You had to be really gone, for that would have brought
you back if anything could have.

The priest couldn't, not after your years
of scorning the Holy Ghost.
The campus doctor said you were not a student,
so he refused even to try.
And your widow dared not,
exercising herself to forget
her twenty-year seniority and the silence
the two of you'd kept for nine months
since learning you could neither 
live the divorce nor speak between the rooms.
So too your professors out West forgot you'd stopped
studying Old English and had given up
on the terminal degree.
Three dozen truckers along the interstate
never really expected you always to be available
with a fifth in a rented room with plastic flowers.

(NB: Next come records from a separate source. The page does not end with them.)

(** [subtreeRemove] when the parent of the leaf has a parent [G]. *)
Lemma remove_below (k : which) (L : ref) (d : bool) (N : ref) (d' : bool)
    (G : ref) (c'' : ctx) (sib2 sib : tree) (s : Store) (pl : list ref)
    (fuel : nat) :
  let c' := cons_ctx d' G c'' sib2 in
  shape (objs s) None (plug (cons_ctx d N c' sib) (TLeaf L)) ->
  NoDup (L :: N :: refs sib ++ ctx_refs c') ->
  bbok (objs s) sib -> sibs_bbok (objs s) c' ->
  pool_ok (objs s) (pooledNodes (treeS s k)) pl ->
  (forall x, x ∈ pl -> x <> N /\ x ∉ refs sib /\ x ∉ ctx_refs c') ->
  (length (ctx_path c') <= fuel)%nat ->
  exists s',
    subtreeRemove fuel s k (Some (ctx_root c' N)) L
    = Some (s', Some (ctx_root c' N))
    /\ rem_post k L N c' sib s pl s'.
Proof.
  intros c' Hsh Hnd Hbb Hsibs Hpool Hdisj Hf.
  apply leaf_in_ctx in Hsh
    as ((oL & HoL & HlL & HpL) & (oN & HoN & HlN & HdL & Hds & HpN)
        & (os & Hos & Hps) & Hss & Hc').
  unfold c' in HpN. rewrite cons_ctx_parent in HpN.
  pose proof Hc' as Hc'0. unfold c' in Hc'. apply cons_ctx_shape in Hc'
    as ((oG & HoG & HlG & HdN & Hds2) & Hps2 & Hss2 & HpG & Hc'').
  apply NoDup_cons in Hnd as [HL Hnd]. apply NoDup_cons in Hnd as [HN Hnd].
  apply NoDup_app in Hnd as (Hnds & Hsc & Hndc).
  rewrite not_elem_of_cons, not_elem_of_app in HL.
  destruct HL as (HLN & HLs & HLc).
  rewrite not_elem_of_app in HN. destruct HN as [HNs HNc].
  pose proof (rt_in_refs sib) as Hrts.
  assert (HGc : G ∈ ctx_refs c').
  { unfold c'. rewrite cons_ctx_refs. set_solver. }
  assert (Hpc : forall y, y ∈ ctx_path c' -> y ∈ ctx_refs c')
    by (intros y; apply ctx_path_refs).
  assert (HsL : rt sib <> L) by (intros E; rewrite E in Hrts; contradiction).
  assert (HsN : rt sib <> N) by (intros E; rewrite E in Hrts; contradiction).
  assert (HsG : rt sib <> G).
  { intros E. apply (Hsc (rt sib)); auto. now rewrite E. }
  assert (HNG : N <> G) by (intros ->; contradiction).
  assert (HLG : L <> G) by (intros ->; contradiction).
  assert (Hroot : ctx_root c' N ∈ ctx_path c').
  { apply ctx_root_path. unfold c'. now destruct d'. }
  (* recycle the parent, hang the sibling below the grandparent *)
  destruct (recycle_spec s k N oN HoN HlN)
    as (s1 & E1 & P1 & L1 & F1 & S1 & Nn1).
  assert (HoG1 : objs s1 !! G = Some oG) by (rewrite F1; auto).
  assert (Hos1 : objs s1 !! rt sib = Some os) by (rewrite F1; auto).
  destruct (setChild_spec d' s1 G (rt sib) oG os HoG1 Hos1 (not_eq_sym HsG))
    as (s2 & E2 & L2G & L2s & F2 & S2).
  (* the context of the sibling in the new store *)
  assert (F12 : forall y, y <> N -> y <> G -> y <> rt sib ->
                          objs s2 !! y = objs s !! y).
  { intros y H1 H2 H3. rewrite F2, F1; auto. }
  assert (HrG2 : rt sib2 ∈ refs sib2) by apply rt_in_refs.
  unfold c' in Hndc. rewrite cons_ctx_refs in Hndc.
  apply NoDup_cons in Hndc as [HG Hndc].
  apply NoDup_app in Hndc as (Hnds2 & Hs2c & Hndc'').
  rewrite not_elem_of_app in HG. destruct HG as [HGs2 HGc''].
  assert (Hin2 : forall y, y ∈ refs sib2 ++ ctx_refs c'' ->
                           y ∈ ctx_refs c' /\ y <> G).
  { intros y Hy. split.
    - unfold c'. rewrite cons_ctx_refs. set_solver.
    - intros ->. apply elem_of_app in Hy as [Hy | Hy]; contradiction. }
  assert (F12' : forall y, y ∈ refs sib2 ++ ctx_refs c'' ->
                           objs s2 !! y = objs s !! y).
  { intros y Hy. destruct (Hin2 y Hy) as [Hyc HyG]. apply F12; auto.
    - intros ->. contradiction.
    - intros ->. apply (Hsc (rt sib)); auto. }
  assert (Hsh2 : ctx_shape (objs s2) c' (rt sib)).
  { unfold c'. apply cons_ctx_shape. repeat split.
    - eexists. split; [exact L2G|]. destruct d'; cbn; auto.
    - eapply parent_at_frame; [|exact Hps2]. apply F12'. set_solver.
    - eapply shape'_frame; [|exact Hss2]. intros y Hy. apply F12'. set_solver.
    - destruct HpG as (o & Ho & Hp). rewrite HoG in Ho. injection Ho as <-.
      eexists. split; [exact L2G|]. destruct d'; exact Hp.
    - eapply ctx_shape_frame; [|exact Hc'']. intros y Hy. apply F12'.
      set_solver. }
  assert (Hnd2 : NoDup (rt sib :: ctx_refs c')).
  { apply NoDup_cons. split.
    - intros Hin. apply (Hsc (rt sib)); auto.
    - unfold c'. rewrite cons_ctx_refs. apply NoDup_cons. split.
      + rewrite not_elem_of_app. auto.
      + apply NoDup_app. auto. }
  destruct (refit_ctx c' (rt sib) s2 fuel Hsh2 (ex_intro _ _ L2s) Hnd2 Hf)
    as (s3 & E3 & F3 & K3 & X3 & S3).
  exists s3. split.
  { unfold subtreeRemove.
    destruct (decide (Some L = Some (ctx_root c' N))) as [E | _].
    { injection E as E. rewrite <- E in Hroot. apply Hpc in Hroot.
      contradiction. }
    rewrite HoL. cbn. rewrite HpL.
    destruct (decide (Some N = Some (ctx_root c' N))) as [E | _].
    { injection E as E. rewrite <- E in Hroot. apply Hpc in Hroot.
      contradiction. }
    cbn. rewrite HoN. cbn. rewrite HpN. cbn.
    rewrite (otherChild_spec oN d L (rt sib) HdL Hds HsL). cbn.
    unfold replaceChild. rewrite HoG. cbn.
    assert (Estep :
      (if decide (A oG = Some N)
       then a ← A oG; s1 ← recycle s k a; setA s1 G (rt sib)
       else b ← B oG; s1 ← recycle s k b; setB s1 G (rt sib)) = Some s2).
    { destruct d'; cbn in HdN, Hds2, E2.
      - destruct (decide (A oG = Some N)) as [E | _].
        + rewrite E in Hds2. injection Hds2 as Hds2.
          rewrite Hds2 in HNc. exfalso. apply HNc.
          unfold c'. cbn. set_solver.
        + rewrite HdN. cbn. rewrite E1. cbn. exact E2.
      - destruct (decide (A oG = Some N)) as [_ | E]; [|congruence].
        rewrite HdN. cbn. rewrite E1. cbn. exact E2. }
    rewrite Estep. cbn.
    unfold c' in E3. rewrite cons_ctx_parent in E3. rewrite E3. reflexivity. }
  (* what the new store holds *)
  assert (Fs : forall x, x ∈ refs sib -> x <> rt sib ->
                         objs s3 !! x = objs s !! x).
  { intros x Hx Hne. rewrite F3, F12; auto.
    - intros ->. contradiction.
    - intros ->. apply (Hsc G); auto.
    - intros Hin. apply (Hsc x); auto. }
  assert (Bs : forall x, x ∈ refs sib -> bx (objs s3) x = bx (objs s) x).
  { intros x Hx. destruct (decide (x = rt sib)) as [-> | Hne].
    - rewrite (bx_frame (objs s2) (objs s3)).
      + now rewrite (bx_lookup _ _ _ L2s), (bx_lookup _ _ _ Hos).
      + apply F3. intros Hin. apply (Hsc (rt sib)); auto.
    - apply bx_frame. now apply Fs. }
  unfold rem_post.
  split.
  { apply shape_plug. unfold c' at 1. rewrite cons_ctx_parent. split.
    - split.
      + eapply shape'_links; [exact Hnds | | | exact Hss].
        * rewrite (lk_lk' _ _ _ (K3 (rt sib))). unfold lk'.
          now rewrite L2s, Hos.
        * intros x Hx Hne. apply lk_same. now apply Fs.
      + eapply parent_at_lk; [apply K3|].
        eexists. split; [exact L2s | reflexivity].
    - eapply ctx_shape_lk; [exact K3 | exact Hsh2]. }
  split.
  { apply bbok_plug. split.
    - eapply bbok_boxes; [|exact Hbb]. exact Bs.
    - apply ctx_bbok_of_exact; [exact X3|].
      eapply sibs_bbok_boxes; [| |exact Hsibs].
      + intros y Hy Hyp. apply bx_frame. rewrite F3 by exact Hyp.
        apply F12.
        * intros ->. contradiction.
        * intros ->. apply Hyp. unfold c'. rewrite cons_ctx_path. set_solver.
        * intros ->. apply (Hsc (rt sib)); auto.
      + unfold c'. rewrite cons_ctx_refs. apply NoDup_cons. split.
        * rewrite not_elem_of_app. auto.
        * apply NoDup_app. auto. }
  split.
  { cbn.
    assert (Ep : pooledNodes (treeS s3 k) = Some N).
    { destruct S2 as (Ed2 & Es2 & _), S3 as (Ed3 & Es3 & _).
      destruct k; cbn in *; congruence. }
    split; [exact Ep|]. exists (set_parent oN (pooledNodes (treeS s k))).
    split.
    { rewrite F3 by (intros Hin; apply HNc; auto).
      rewrite F2 by auto. exact L1. }
    split; [exact HlN|]. cbn.
    eapply pool_ok_frame; [|exact Hpool].
    intros x Hx. destruct (Hdisj x Hx) as (HxN & Hxs & Hxc).
    rewrite F3 by (intros Hin; apply Hxc; auto).
    apply F12; auto; intros ->; contradiction. }
  split.
  { intros x HxN Hxs Hxc.
    rewrite F3 by (intros Hin; apply Hxc; auto).
    apply F12; auto; intros ->; contradiction. }
  split.
  { intros x o Ho Hl.
    assert (Hk : lk (objs s3) x = lk (objs s2) x) by apply K3.
    destruct (decide (x = N)) as [-> | HxN]; [congruence|].
    destruct (decide (x = G)) as [-> | HxG]; [congruence|].
    destruct (decide (x ∈ ctx_path c')) as [Hin | Hnin].
    - (* a node of the path is no leaf *)
      exfalso. unfold lk in Hk.
      assert (Hn : exists o2, objs s2 !! x = Some o2 /\ isLeaf o2 = isLeaf o).
      { destruct (decide (x = rt sib)) as [-> | Hxs].
        - rewrite Hos in Ho. injection Ho as <-. eexists. split; [exact L2s|].
          reflexivity.
        - exists o. rewrite F12; auto. }
      destruct Hn as (o2 & Ho2 & El).
      clear Hk. revert x Hin o Ho Hl HxN HxG o2 Ho2 El.
      assert (Hall : forall y, y ∈ ctx_path c' ->
                exists oy, objs s2 !! y = Some oy /\ isLeaf oy = false).
      { clear -Hsh2. revert Hsh2. generalize (rt sib).
        induction c' as [| r c IH sb | r sb c IH]; cbn; intros x0 Hsh y Hy.
        - set_solver.
        - destruct Hsh as ((o & Ho & Hl & _) & _ & _ & _ & Hc).
          apply elem_of_cons in Hy as [-> | Hy]; eauto.
        - destruct Hsh as ((o & Ho & Hl & _) & _ & _ & _ & Hc).
          apply elem_of_cons in Hy as [-> | Hy]; eauto. }
      intros x Hin o Ho Hl HxN HxG o2 Ho2 El.
      destruct (Hall x Hin) as (oy & Hoy & Hly). congruence.
    - destruct (decide (x = rt sib)) as [-> | Hxs].
      + rewrite Hos in Ho. injection Ho as <-.
        exists (set_parent os (Some G)). rewrite F3 by exact Hnin.
        split; [exact L2s|]. auto.
      + exists o. rewrite F3, F12; auto. }
  split.
  { intros x [o Ho].
    destruct (decide (x = N)) as [-> | HxN]; [eauto|].
    destruct (decide (x = G)) as [-> | HxG]; [eauto|].
    destruct (decide (x = rt sib)) as [-> | Hxs]; [eauto|].
    assert (Hk : lk (objs s3) x = lk (objs s2) x) by apply K3.
    unfold lk in Hk. rewrite Ho in Hk.
    destruct (objs s2 !! x) as [o2|] eqn:E; [|discriminate].
    rewrite F12 in E; eauto. }
  split.
  { eapply same_index_trans; [exact S1|].
    apply same_but_objs_index. eapply same_but_objs_trans; eauto. }
  destruct S2 as (_ & _ & _ & _ & En2 & _), S3 as (_ & _ & _ & _ & En3 & _).
  congruence.
Qed.

End RemoveFacts.

(** ** The invariant of the store *)

Module InvFacts.

Import BBTree TreeShape Structure TreeShapeFacts InsertFacts RemoveFacts.
Open Scope Z_scope.

Lemma other_other k : other (other k) = k.
Proof. now destruct k. Qed.

Lemma inv_k_swap s k ot ot' pl pl' :
  inv_k s k ot ot' pl pl' -> inv_k s (other k) ot' ot pl' pl.
Proof.
  intros [H1 H2 H3 H4 H5 H6 H7 H8 H9 H10].
  constructor; rewrite ?other_other; auto.
  - eapply NoDup_Permutation_proper; [|exact H5].
    rewrite !app_assoc.
    rewrite (Permutation_app_comm (orefs ot') (orefs ot)).
    rewrite <- !app_assoc. do 2 apply Permutation_app_head.
    apply Permutation_app_comm.
  - intros l o Hl. apply H10. set_solver.
Qed.

Lemma inv_any s k : inv s -> exists ot ot' pl pl', inv_k s k ot ot' pl pl'.
Proof.
  intros (td & ts & pd & ps & H). destruct k; [eauto 6|].
  apply inv_k_swap in H. eauto 6.
Qed.

Lemma inv_of_k s k ot ot' pl pl' : inv_k s k ot ot' pl pl' -> inv s.
Proof.
  intros H. destruct k; [unfold inv; eauto 6|].
  apply inv_k_swap in H. unfold inv; eauto 6.
Qed.

Lemma inv_empty shapes : inv (store (empty shapes)).
Proof.
  exists None, None, [], []. constructor; cbn; auto.
  - constructor.
  - intros r [o Ho]. cbn in Ho. done.
  - intros id l Hl. done.
  - intros id l Hl. done.
  - intros [] id l Hl; cbn in Hl; done.
  - intros l o Hl. set_solver.
Qed.

(** Distinct allocated references are no more than were allocated. *)
Lemma bounded_length (l : list nat) (n : nat) :
  NoDup l -> (forall x, x ∈ l -> (x < n)%nat) -> (length l <= n)%nat.
Proof.
  intros Hnd Hb.
  assert (Hsub : l ⊆+ seq 0 n).
  { apply NoDup_submseteq; [exact Hnd|]. intros x Hx.
    apply elem_of_seq. specialize (Hb x Hx). lia. }
  apply submseteq_length in Hsub. now rewrite length_seq in Hsub.
Qed.

Lemma pool_ok_is_Some h head l x : pool_ok h head l -> x ∈ l -> is_Some (h !! x).
Proof.
  revert head. induction l as [|r l IH]; cbn; intros head Hp Hx; [set_solver|].
  destruct Hp as (_ & o & Ho & _ & Hp).
  apply elem_of_cons in Hx as [-> | Hx]; eauto.
Qed.

Lemma shape'_leaf h t l : shape' h t -> l ∈ leafs t -> is_leaf_at h l.
Proof.
  induction t as [r | r a IHa b IHb]; cbn.
  - intros H Hl. apply list_elem_of_singleton in Hl as ->. exact H.
  - intros (_ & _ & _ & Ha & Hb) Hl.
    apply elem_of_app in Hl as [Hl | Hl]; auto.
Qed.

A thousand ex-students continued to desensitize
themselves to their disagreement and unclear reference
which you meticulously had remarked.
A California poet mourned you wouldn't be around
to review his latest book.
A Georgia poet was glad that you would no longer
knock over his motorcycle in a huff.
Some majors got your examination copies
and your nieces took the other books

for mere decoration that you'd devoured.
I kept as a bookmark the requiem cards
your half-sisters had made in Nebraska
and learned to live with the truth
that basically the world took your big secret
as no big news and went on about its business
with no sense of loss that another quean was dead.